Stored data:
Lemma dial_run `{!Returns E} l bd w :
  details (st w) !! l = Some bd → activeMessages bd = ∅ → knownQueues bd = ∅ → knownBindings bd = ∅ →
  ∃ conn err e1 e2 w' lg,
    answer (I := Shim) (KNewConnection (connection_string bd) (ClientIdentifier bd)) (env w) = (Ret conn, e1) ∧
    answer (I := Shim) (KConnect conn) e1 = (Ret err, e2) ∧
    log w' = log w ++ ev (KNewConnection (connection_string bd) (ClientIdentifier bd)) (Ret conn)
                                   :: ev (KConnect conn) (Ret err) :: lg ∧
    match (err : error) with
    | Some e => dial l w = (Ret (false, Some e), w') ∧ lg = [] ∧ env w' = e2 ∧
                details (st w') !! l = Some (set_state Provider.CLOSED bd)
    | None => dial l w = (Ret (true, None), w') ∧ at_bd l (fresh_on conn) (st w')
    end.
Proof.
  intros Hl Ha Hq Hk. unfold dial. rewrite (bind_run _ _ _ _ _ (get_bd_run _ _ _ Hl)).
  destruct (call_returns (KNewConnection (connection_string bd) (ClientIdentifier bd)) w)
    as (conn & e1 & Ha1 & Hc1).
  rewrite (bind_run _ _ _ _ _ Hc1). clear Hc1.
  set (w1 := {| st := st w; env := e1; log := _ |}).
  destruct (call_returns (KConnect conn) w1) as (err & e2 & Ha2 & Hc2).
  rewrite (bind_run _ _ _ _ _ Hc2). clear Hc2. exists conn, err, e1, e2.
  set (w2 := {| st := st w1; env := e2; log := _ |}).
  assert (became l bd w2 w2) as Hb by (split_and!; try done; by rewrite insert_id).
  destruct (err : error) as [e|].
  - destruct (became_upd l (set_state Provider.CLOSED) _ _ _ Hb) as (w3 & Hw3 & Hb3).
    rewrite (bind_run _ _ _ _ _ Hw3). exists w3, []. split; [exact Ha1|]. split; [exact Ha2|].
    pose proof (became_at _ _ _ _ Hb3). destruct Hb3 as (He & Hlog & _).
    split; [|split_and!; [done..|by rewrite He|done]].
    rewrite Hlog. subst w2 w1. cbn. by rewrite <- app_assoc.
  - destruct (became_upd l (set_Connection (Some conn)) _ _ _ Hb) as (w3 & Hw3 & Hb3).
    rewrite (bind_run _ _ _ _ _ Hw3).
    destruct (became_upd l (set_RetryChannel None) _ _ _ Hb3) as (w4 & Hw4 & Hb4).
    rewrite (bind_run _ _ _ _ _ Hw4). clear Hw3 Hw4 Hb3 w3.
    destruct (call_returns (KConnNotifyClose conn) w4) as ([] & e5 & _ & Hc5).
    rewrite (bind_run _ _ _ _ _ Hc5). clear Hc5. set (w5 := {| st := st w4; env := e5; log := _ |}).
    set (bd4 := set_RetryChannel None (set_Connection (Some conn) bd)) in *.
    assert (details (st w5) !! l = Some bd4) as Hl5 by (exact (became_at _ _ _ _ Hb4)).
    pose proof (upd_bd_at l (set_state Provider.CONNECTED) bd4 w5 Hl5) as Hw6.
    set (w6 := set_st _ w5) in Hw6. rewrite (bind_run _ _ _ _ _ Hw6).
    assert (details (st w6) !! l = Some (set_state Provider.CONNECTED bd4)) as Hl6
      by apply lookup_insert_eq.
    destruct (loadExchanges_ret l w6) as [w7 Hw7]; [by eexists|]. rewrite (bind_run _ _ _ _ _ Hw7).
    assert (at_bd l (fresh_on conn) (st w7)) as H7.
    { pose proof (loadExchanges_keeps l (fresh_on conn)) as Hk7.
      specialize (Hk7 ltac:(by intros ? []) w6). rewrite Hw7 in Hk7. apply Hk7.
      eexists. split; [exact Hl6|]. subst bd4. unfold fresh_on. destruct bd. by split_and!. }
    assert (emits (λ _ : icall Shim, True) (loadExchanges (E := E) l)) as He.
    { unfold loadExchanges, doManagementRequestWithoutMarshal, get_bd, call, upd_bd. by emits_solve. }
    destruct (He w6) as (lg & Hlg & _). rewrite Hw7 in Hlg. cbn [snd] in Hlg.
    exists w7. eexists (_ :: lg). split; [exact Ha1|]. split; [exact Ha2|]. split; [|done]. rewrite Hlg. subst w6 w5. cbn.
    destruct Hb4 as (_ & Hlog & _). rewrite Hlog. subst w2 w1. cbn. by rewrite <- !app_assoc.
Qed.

◆ Description of the task:
Write out exactly the final stretch of the records: the line containing "eexists. split; [exact" and every line after it, through the last, and nothing else.

◆ Solution for this exercise:
      eexists. split; [exact Hl6|]. subst bd4. unfold fresh_on. destruct bd. by split_and!. }
    assert (emits (λ _ : icall Shim, True) (loadExchanges (E := E) l)) as He.
    { unfold loadExchanges, doManagementRequestWithoutMarshal, get_bd, call, upd_bd. by emits_solve. }
    destruct (He w6) as (lg & Hlg & _). rewrite Hw7 in Hlg. cbn [snd] in Hlg.
    exists w7. eexists (_ :: lg). split; [exact Ha1|]. split; [exact Ha2|]. split; [|done]. rewrite Hlg. subst w6 w5. cbn.
    destruct Hb4 as (_ & Hlog & _). rewrite Hlog. subst w2 w1. cbn. by rewrite <- !app_assoc.
Qed.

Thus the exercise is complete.